18 A common intention between the parties having been established at the time of acquisition of the gold bars, the only question then, was whether there had been a subsequent deviation of Mr Sulistio and Mdm Soemiati’s common intention. Such an analysis was to be conducted at step (f) of the Chan Yuen Lan analysis, and it is there that Mr Sulistio rested his case. Mr Sulistio contended that there was no “sufficient and compelling evidence” of a subsequent express or inferred common intention different from the earlier one.
Defendants’ position
19 The defendants’ case is that at the time of acquisition, the gold bars had been held jointly since they were purchased with “commingled funds from their joint account [consisting] of their joint earning, savings as well as funds from investments”. The defendants adduced evidence in respect of their mother’s contribution to their father’s business. It was not disputed, in any event, that the gold bars were held in the joint names and for the joint benefit of the couple. This was also Mr Sulistio’s case that such was the common intention at the time of the acquisition.

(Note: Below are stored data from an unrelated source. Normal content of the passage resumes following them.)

(* ===== verification/Qsort.v ===== *)
(** Sorting: lib/stdlib/lib_qsort.c, on byte memory.

    The array starts at [base] and has [nmemb] elements of [size] bytes; [compar]
    is the comparison function of the caller, which may read memory.  Pointers
    are addresses, [long] has four bytes; [size_t] and [int] are wrapped where
    the code computes with them ([w32], [i32]). *)

From stdpp Require Import base numbers gmap sorting list.
From S2P Require Import Prelude Memory.

Definition SIZEOF_LONG : Z := 4.

Section Qsort.
Variable size : Z.
Variable compar : mem → Z → Z → Z.
Implicit Types m : mem.

(** [swapcode(long, ..)] and [swapcode(char, ..)], [n] times round the loop. *)
Fixpoint swapcode_long (n : nat) m (pi pj : Z) : mem :=
  match n with
  | O => m
  | S n =>
      let t := ld32 m pi in
      let m := st32 m pi (ld32 m pj) in
      let m := st32 m pj t in
      swapcode_long n m (pi + SIZEOF_LONG) (pj + SIZEOF_LONG)
  end.
Fixpoint swapcode_char (n : nat) m (pi pj : Z) : mem :=
  match n with
  | O => m
  | S n =>
      let t := getb m pi in
      let m := putb m pi (getb m pj) in
      let m := putb m pj t in
      swapcode_char n m (pi + 1) (pj + 1)
  end.

(** The loop [do .. while (--i > 0)] runs at least once. *)
Definition swapfunc m (a b n swaptype : Z) : mem :=
  if swaptype <=? 1 then swapcode_long (Z.to_nat (Z.max 1 (n / SIZEOF_LONG))) m a b
  else swapcode_char (Z.to_nat (Z.max 1 n)) m a b.

Definition SWAPINIT (a : Z) : Z :=
  if negb (a mod SIZEOF_LONG =? 0) || negb (size mod SIZEOF_LONG =? 0) then 2
  else if size =? SIZEOF_LONG then 0 else 1.

Definition swap (swaptype : Z) m (a b : Z) : mem :=
  if swaptype =? 0 then
    let t := ld32 m a in
    let m := st32 m a (ld32 m b) in
    st32 m b t
  else swapfunc m a b size swaptype.

Definition vecswap (swaptype : Z) m (a b n : Z) : mem :=
  if 0 <? n then swapfunc m a b n swaptype else m.

Definition med3 m (a b c : Z) : Z :=
  if compar m a b <? 0 then (if compar m b c <? 0 then b else if compar m a c <? 0 then c else a)
  else (if 0 <? compar m b c then b else if compar m a c <? 0 then a else c).

(** The inner and the outer [for] loop of the insertion sort. *)
Fixpoint insert_loop (fuel : nat) (swaptype base : Z) m (pl : Z) : option mem :=
  match fuel with
  | O => None
  | S fuel =>
      if (base <? pl) && (0 <? compar m (pl - size) pl)
      then insert_loop fuel swaptype base (swap swaptype m pl (pl - size)) (pl - size)
      else Some m
  end.
Fixpoint insertion_loop (fuel N : nat) (swaptype base limit : Z) m (pm : Z) : option mem :=
  match fuel with
  | O => None
  | S fuel =>
      if pm <? limit then
        m ← insert_loop N swaptype base m pm;
        insertion_loop fuel N swaptype base limit m (pm + size)
      else Some m
  end.

(** The variables of the partition. *)
Record part := mk_part { pt_mem : mem; pa : Z; pb : Z; pc : Z; pd : Z; swap_cnt : Z }.

(** The first and the second [while] loop. *)
Fixpoint scan_up (fuel : nat) (swaptype base : Z) (p : part) : option part :=
  match fuel with
  | O => None
  | S fuel =>
      let m := pt_mem p in
      if pb p <=? pc p then
        let r := compar m (pb p) base in
        if r <=? 0 then
          scan_up fuel swaptype base
            (if r =? 0 then mk_part (swap swaptype m (pa p) (pb p)) (pa p + size) (pb p + size) (pc p) (pd p) 1
             else mk_part m (pa p) (pb p + size) (pc p) (pd p) (swap_cnt p))
        else Some p
      else Some p
  end.
Fixpoint scan_down (fuel : nat) (swaptype base : Z) (p : part) : option part :=
  match fuel with
  | O => None
  | S fuel =>
      let m := pt_mem p in
      if pb p <=? pc p then
        let r := compar m (pc p) base in
        if 0 <=? r then
          scan_down fuel swaptype base
            (if r =? 0 then mk_part (swap swaptype m (pc p) (pd p)) (pa p) (pb p) (pc p - size) (pd p - size) 1
             else mk_part m (pa p) (pb p) (pc p - size) (pd p) (swap_cnt p))
        else Some p
      else Some p
  end.

(** [for (;;)] *)
Fixpoint partition_loop (fuel : nat) (swaptype base : Z) (p : part) : option part :=
  match fuel with
  | O => None
  | S fuel =>
      p ← scan_up (S fuel) swaptype base p;
      p ← scan_down (S fuel) swaptype base p;
      if pc p <? pb p then Some p else
      partition_loop fuel swaptype base
        (mk_part (swap swaptype (pt_mem p) (pb p) (pc p)) (pa p) (pb p + size) (pc p - size) (pd p) 1)
  end.

(** The choice of the partition element. *)
Definition choose m (base nmemb : Z) : Z :=
  let pm := base + w32 (nmemb / 2 * size) in
  if 7 <? nmemb then
    let pl := base in
    let pn := base + w32 ((nmemb - 1) * size) in
    if 40 <? nmemb then
      let d := i32 (nmemb / 8 * size) in
      let pl := med3 m pl (pl + d) (pl + 2 * d) in
      let pm := med3 m (pm - d) pm (pm + d) in
      let pn := med3 m (pn - 2 * d) (pn - d) pn in
      med3 m pl pm pn
    else med3 m pl pm pn
  else pm.

(** The first [r] bytes of the smaller of two ranges. *)
Definition min (a b : Z) : Z := if a <? b then a else b.

Fixpoint qsort (fuel : nat) m (base nmemb : Z) : option mem :=
  match fuel with
  | O => None
  | S fuel =>
      let swaptype := SWAPINIT base in
      let N := Z.to_nat nmemb in
      let limit := base + w32 (nmemb * size) in
      if nmemb <? 7 then insertion_loop (S N) (S N) swaptype base limit m (base + size) else
      let m := swap swaptype m base (choose m base nmemb) in
      let pn := base + w32 ((nmemb - 1) * size) in
      p ← partition_loop N swaptype base (mk_part m (base + size) (base + size) pn pn 0);
      let m := pt_mem p in
      if swap_cnt p =? 0 then insertion_loop (S N) (S N) swaptype base limit m (base + size) else
      let pn := limit in
      let r := i32 (min (pa p - base) (pb p - pa p)) in
      let m := vecswap swaptype m base (pb p - r) r in
      let r := i32 (min (pd p - pc p) (pn - pd p - size)) in
      let m := vecswap swaptype m (pb p) (pn - r) r in
      let r := i32 (pb p - pa p) in
      m ← (if size <? w32 r then qsort fuel m base (w32 r / size) else Some m);
      let r := i32 (pd p - pc p) in
      if size <? w32 r then qsort fuel m (pn - r) (w32 r / size) else Some m
  end.
End Qsort.

(** The array that a sort works on: its elements, exchanging ranges of bytes, and
    exchanging elements. *)

(** ** Exchanging two ranges of bytes *)

Definition swapped (a b n x : Z) : Z :=
  if decide (a ≤ x < a + n) then b + (x - a) else if decide (b ≤ x < b + n) then a + (x - b) else x.
Definition exchanged (a b n : Z) (m m' : mem) : Prop := ∀ x, getb m' x = getb m (swapped a b n x).

#[local] Transparent ld32 st32.
Lemma getb_st32_ld32 m m0 a b x :
  getb (st32 m a (ld32 m0 b)) x = if decide (a ≤ x < a + 4) then getb m0 (b + (x - a)) else getb m x.
Proof.
  pose proof (getb_range m0 b). pose proof (getb_range m0 (b + 1)).
  pose proof (getb_range m0 (b + 2)). pose proof (getb_range m0 (b + 3)).
  unfold st32, ld32. rewrite !getb_putb.
  destruct (decide (x = a + 3)) as [->|]; [|destruct (decide (x = a + 2)) as [->|];
    [|destruct (decide (x = a + 1)) as [->|]; [|destruct (decide (x = a)) as [->|]]]].
  5: by rewrite decide_False by lia.
  all: rewrite decide_True by lia.
  - replace (b + (a + 3 - a)) with (b + 3) by lia. change (2 ^ 24) with (2 ^ 16 * 2 ^ 8).
    Z.div_mod_to_equations. lia.
  - replace (b + (a + 2 - a)) with (b + 2) by lia. Z.div_mod_to_equations. lia.
  - replace (b + (a + 1 - a)) with (b + 1) by lia. Z.div_mod_to_equations. lia.
  - replace (b + (a - a)) with b by lia. Z.div_mod_to_equations. lia.
Qed.
#[local] Opaque ld32 st32.

Lemma exchange_long m a b : a = b ∨ 4 ≤ Z.abs (a - b) →
  exchanged a b 4 m (st32 (st32 m a (ld32 m b)) b (ld32 m a)).
Proof.
  intros Hd x. rewrite !getb_st32_ld32. unfold swapped.
  repeat case_decide; try lia; try (f_equal; lia).
Qed.

Lemma exchange_char m a b : exchanged a b 1 m (putb (putb m a (getb m b)) b (getb m a)).
Proof.
  intros x. rewrite !getb_putb. unfold swapped.
  rewrite !(Z.mod_small (getb _ _)) by apply getb_range.
  repeat case_decide; subst; try lia; try (f_equal; lia).
Qed.

(** One step of a loop, and the rest of it. *)
Lemma exchanged_step a b k n m m1 m2 : 0 ≤ k → 0 ≤ n → a = b ∨ k + n ≤ Z.abs (a - b) →
  exchanged a b k m m1 → exchanged (a + k) (b + k) n m1 m2 → exchanged a b (k + n) m m2.
Proof.
  intros Hk Hn Hd H1 H2 x. rewrite H2, H1. f_equal. unfold swapped.
  repeat (case_decide; try lia).
Qed.

Lemma swapcode_long_ok n m a b : a = b ∨ 4 * Z.of_nat n ≤ Z.abs (a - b) →
  exchanged a b (4 * Z.of_nat n) m (swapcode_long n m a b).
Proof.
  revert m a b. induction n as [|n IH]; intros m a b Hd; cbn [swapcode_long].
  { intros x. f_equal. unfold swapped. repeat case_decide; lia. }
  replace (4 * Z.of_nat (S n)) with (4 + 4 * Z.of_nat n) by lia.
  eapply exchanged_step; [lia..| |].
  - apply exchange_long. lia.
  - apply IH. unfold SIZEOF_LONG. lia.
Qed.

Lemma swapcode_char_ok n m a b : a = b ∨ Z.of_nat n ≤ Z.abs (a - b) →
  exchanged a b (Z.of_nat n) m (swapcode_char n m a b).
Proof.
  revert m a b. induction n as [|n IH]; intros m a b Hd; cbn [swapcode_char].
  { intros x. f_equal. unfold swapped. repeat case_decide; lia. }
  replace (Z.of_nat (S n)) with (1 + Z.of_nat n) by lia.
  eapply exchanged_step; [lia..| |].
  - apply exchange_char.
  - apply IH. lia.
Qed.

Lemma swapfunc_ok m a b n st : 0 < n → (st ≤ 1 → n mod 4 = 0) → a = b ∨ n ≤ Z.abs (a - b) →
  exchanged a b n m (swapfunc m a b n st).
Proof.
  intros Hn Hst Hd. unfold swapfunc, SIZEOF_LONG. destruct (Z.leb_spec st 1) as [H1|H1].
  - specialize (Hst H1). assert (E : n = 4 * (n / 4)) by (Z.div_mod_to_equations; lia).
    pose proof (swapcode_long_ok (Z.to_nat (Z.max 1 (n / 4))) m a b) as Hs.
    replace (4 * Z.of_nat (Z.to_nat (Z.max 1 (n / 4)))) with n in Hs by lia. by apply Hs.
  - pose proof (swapcode_char_ok (Z.to_nat (Z.max 1 n)) m a b) as Hs.
    replace (Z.of_nat (Z.to_nat (Z.max 1 n))) with n in Hs by lia. by apply Hs.
Qed.

(** ** Elements *)

Section Array.
Variable size : Z.
Hypothesis Hsize : 0 < size.
Implicit Types m : mem.

(** The bytes of the element at [p], the address and the bytes of the element [i]. *)
Definition elem m (p : Z) : list Z := (λ k, getb m (p + k)) <$> seqZ 0 size.
Definition at_ (base i : Z) : Z := base + i * size.
Definition arr m (base i : Z) : list Z := elem m (at_ base i).
Definition elems m (base n : Z) : list (list Z) := arr m base <$> seqZ 0 n.

(** The elements of the array change places, the rest of the memory stays. *)
Definition rearranged (base n : Z) m m' : Prop :=
  elems m' base n ≡ₚ elems m base n ∧ same_but (λ x, base ≤ x < at_ base n) m m'.

Lemma elem_ext m m' p q : (∀ k, 0 ≤ k < size → getb m' (p + k) = getb m (q + k)) → elem m' p = elem m q.
Proof using.
  intros Hk. apply list_fmap_ext. intros _ k Hl%list_elem_of_lookup_2. apply Hk. rewrite elem_of_seqZ in Hl. lia.
Qed.

Lemma rearranged_refl base n m : rearranged base n m m.
Proof using. split; [done|apply same_but_refl]. Qed.

Lemma rearranged_trans base n m1 m2 m3 : rearranged base n m1 m2 → rearranged base n m2 m3 → rearranged base n m1 m3.
Proof using. intros [H1 H2] [H3 H4]. split; [by rewrite H3|by eapply same_but_trans]. Qed.

Lemma elems_split m base j n : 0 ≤ j ≤ n → elems m base n = elems m base j ++ elems m (at_ base j) (n - j).
Proof using.
  intros Hj. unfold elems. replace (seqZ 0 n) with (seqZ 0 (j + (n - j))) by (f_equal; lia). rewrite seqZ_app, fmap_app by lia. f_equal.
  replace (seqZ (0 + j) (n - j)) with (Z.add j <$> seqZ 0 (n - j)) by (rewrite fmap_add_seqZ; f_equal; lia).
  rewrite <-list_fmap_compose.
  apply list_fmap_ext. intros _ k _. unfold compose, arr, at_. f_equal. lia.
Qed.

Lemma elems_outside m m' base n (P : Z → Prop) : same_but P m m' → (∀ x, base ≤ x < at_ base n → ¬ P x) →
  elems m' base n = elems m base n.
Proof using Hsize.
  intros Hs HP. apply list_fmap_ext. intros _ i Hi%list_elem_of_lookup_2. rewrite elem_of_seqZ in Hi.
  apply elem_ext. intros k Hk. apply Hs, HP. unfold at_. nia.
Qed.

(** A part of the array is rearranged. *)
Lemma rearranged_part base n j l m m' : 0 ≤ j → 0 ≤ l → j + l ≤ n →
  rearranged (at_ base j) l m m' → rearranged base n m m'.
Proof using Hsize.
  intros Hj Hl Hn [Hp Hs]. unfold at_ in Hs. split.
  - rewrite !(elems_split _ base j n), !(elems_split _ (at_ base j) l (n - j)) by lia. rewrite Hp.
    rewrite (elems_outside m m' base j _ Hs), (elems_outside m m' (at_ (at_ base j) l) (n - j - l) _ Hs); [done| |].
    + unfold at_. intros x ?. lia.
    + unfold at_. intros x ?. lia.
  - eapply same_but_mono; [|exact Hs]. unfold at_. intros x Hx. nia.
Qed.

Lemma rearranged_forall base n m m' (P : list Z → Prop) : rearranged base n m m' →
  (∀ i, 0 ≤ i < n → P (arr m base i)) → ∀ i, 0 ≤ i < n → P (arr m' base i).
Proof using.
  intros [Hp _] HP i Hi. assert (Hin : arr m' base i ∈ elems m base n).
  { rewrite <-Hp. apply list_elem_of_fmap. exists i. by rewrite elem_of_seqZ. }
  apply list_elem_of_fmap in Hin as (j & -> & Hj). apply HP. rewrite elem_of_seqZ in Hj. lia.
Qed.

Lemma arr_outside base n m m' q i : same_but (λ x, base ≤ x < at_ base n) m m' →
  at_ q i + size ≤ base ∨ at_ base n ≤ at_ q i → arr m' q i = arr m q i.
Proof using. intros Hs Ho. apply elem_ext. intros k Hk. apply Hs. lia. Qed.

(** ** Exchanging elements *)

(** Exchanging [l] elements at [i] with [l] elements at [j]. *)
Definition moved (i j l k : Z) : Z := swapped i j l k.

Lemma exchanged_arr base i j l m m' k : 0 ≤ l → i = j ∨ l ≤ Z.abs (i - j) →
  exchanged (at_ base i) (at_ base j) (l * size) m m' → arr m' base k = arr m base (moved i j l k).
Proof using Hsize.
  intros Hl Hd Hx. apply elem_ext. intros x Hk. rewrite Hx. f_equal. unfold swapped, moved, swapped, at_.
  destruct (decide (i ≤ k < i + l)).
  { rewrite decide_True by nia. lia. }
  rewrite decide_False by nia. destruct (decide (j ≤ k < j + l)).
  { rewrite decide_True by nia. lia. }
  by rewrite decide_False by nia.
Qed.

Lemma moved_involutive i j l k : i = j ∨ l ≤ Z.abs (i - j) → moved i j l (moved i j l k) = k.
Proof using. intros Hd. unfold moved, swapped. repeat (case_decide; try lia). Qed.

Lemma elems_lookup m base n (i : nat) : elems m base n !! i = if decide (Z.of_nat i < n) then Some (arr m base (Z.of_nat i)) else None.
Proof using.
  unfold elems. rewrite list_lookup_fmap. case_decide.
  - rewrite lookup_seqZ_lt by done. cbn. do 2 f_equal.
  - by rewrite lookup_seqZ_ge by lia.
Qed.

Lemma exchanged_rearranged base n i j l m m' : 0 ≤ l → 0 ≤ i → i + l ≤ n → 0 ≤ j → j + l ≤ n →
  i = j ∨ l ≤ Z.abs (i - j) →
  exchanged (at_ base i) (at_ base j) (l * size) m m' → rearranged base n m m'.
Proof using Hsize.
  intros Hl Hi Hi' Hj Hj' Hd Hx. split.
  - apply Permutation_inj. split; [unfold elems; by rewrite !length_fmap|].
    exists (λ k, Z.to_nat (moved i j l (Z.of_nat k))). split.
    + intros x y E. assert (E2 : moved i j l (Z.of_nat x) = moved i j l (Z.of_nat y)).
      { unfold moved, swapped in *. repeat case_decide; lia. }
      pose proof (moved_involutive i j l (Z.of_nat x) Hd). pose proof (moved_involutive i j l (Z.of_nat y) Hd).
      rewrite E2 in *. lia.
    + intros k. rewrite !elems_lookup, (exchanged_arr base i j l m m' _ Hl Hd Hx).
      assert (Hpos : 0 ≤ moved i j l (Z.of_nat k)) by (unfold moved, swapped; repeat case_decide; lia).
      rewrite Z2Nat.id by done. assert (Hiff : Z.of_nat k < n ↔ moved i j l (Z.of_nat k) < n).
      { unfold moved, swapped; repeat case_decide; lia. }
      repeat case_decide; tauto.
  - intros x Hnot. rewrite Hx. f_equal. unfold swapped, at_ in *.
    rewrite !decide_False by nia. done.
Qed.
End Array.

20 The defendants advance a different position from Mr Sulistio as to when the Chan Yuen Lan analysis was to be applied. While Mr Sulistio’s step (b) analysis was conducted with reference to the purchase of the gold bars, the defendants’ step (b) analysis was conducted with reference to the transfer of the gold bars from Mr Sulistio to Mdm Soemiati.
21 In the defendants’ view, the owner of the legal title would presumptively be the owner of the beneficial interest in the property as well. That was the starting point of the analysis since “equity follows the law”. It fell to Mr Sulistio to produce “sufficient evidence” under step (b) that he had never intended to benefit Mdm Soemiati when he signed the Original Gold Certificates.
22 Besides suggesting that the legal burden of proof (under step (b) of the Chan Yuen Lan analysis) lay on Mr Sulistio, the defendants also advance a positive case about Mr Sulistio’s intentions when he signed the Original Gold Certificates. The defendants submitted that the relationship between Mr Sulistio and Mdm Soemiati had broken down by the time the gold bars had been transferred to her, and that the transfer had been part of a deal where Mdm Soemiati would receive the financial security of these gold bars in exchange for Mr Sulistio keeping the rest of their combined wealth. On that reading, there could have been no common intention for Mdm Soemiati to keep the bars on trust for him. In the alternative, the defendants submitted that pursuant to step (e) of the Chan Yuen Lan analysis, a presumption of advancement arose when Mr Sulistio transferred the gold bars to Mdm Soemiati.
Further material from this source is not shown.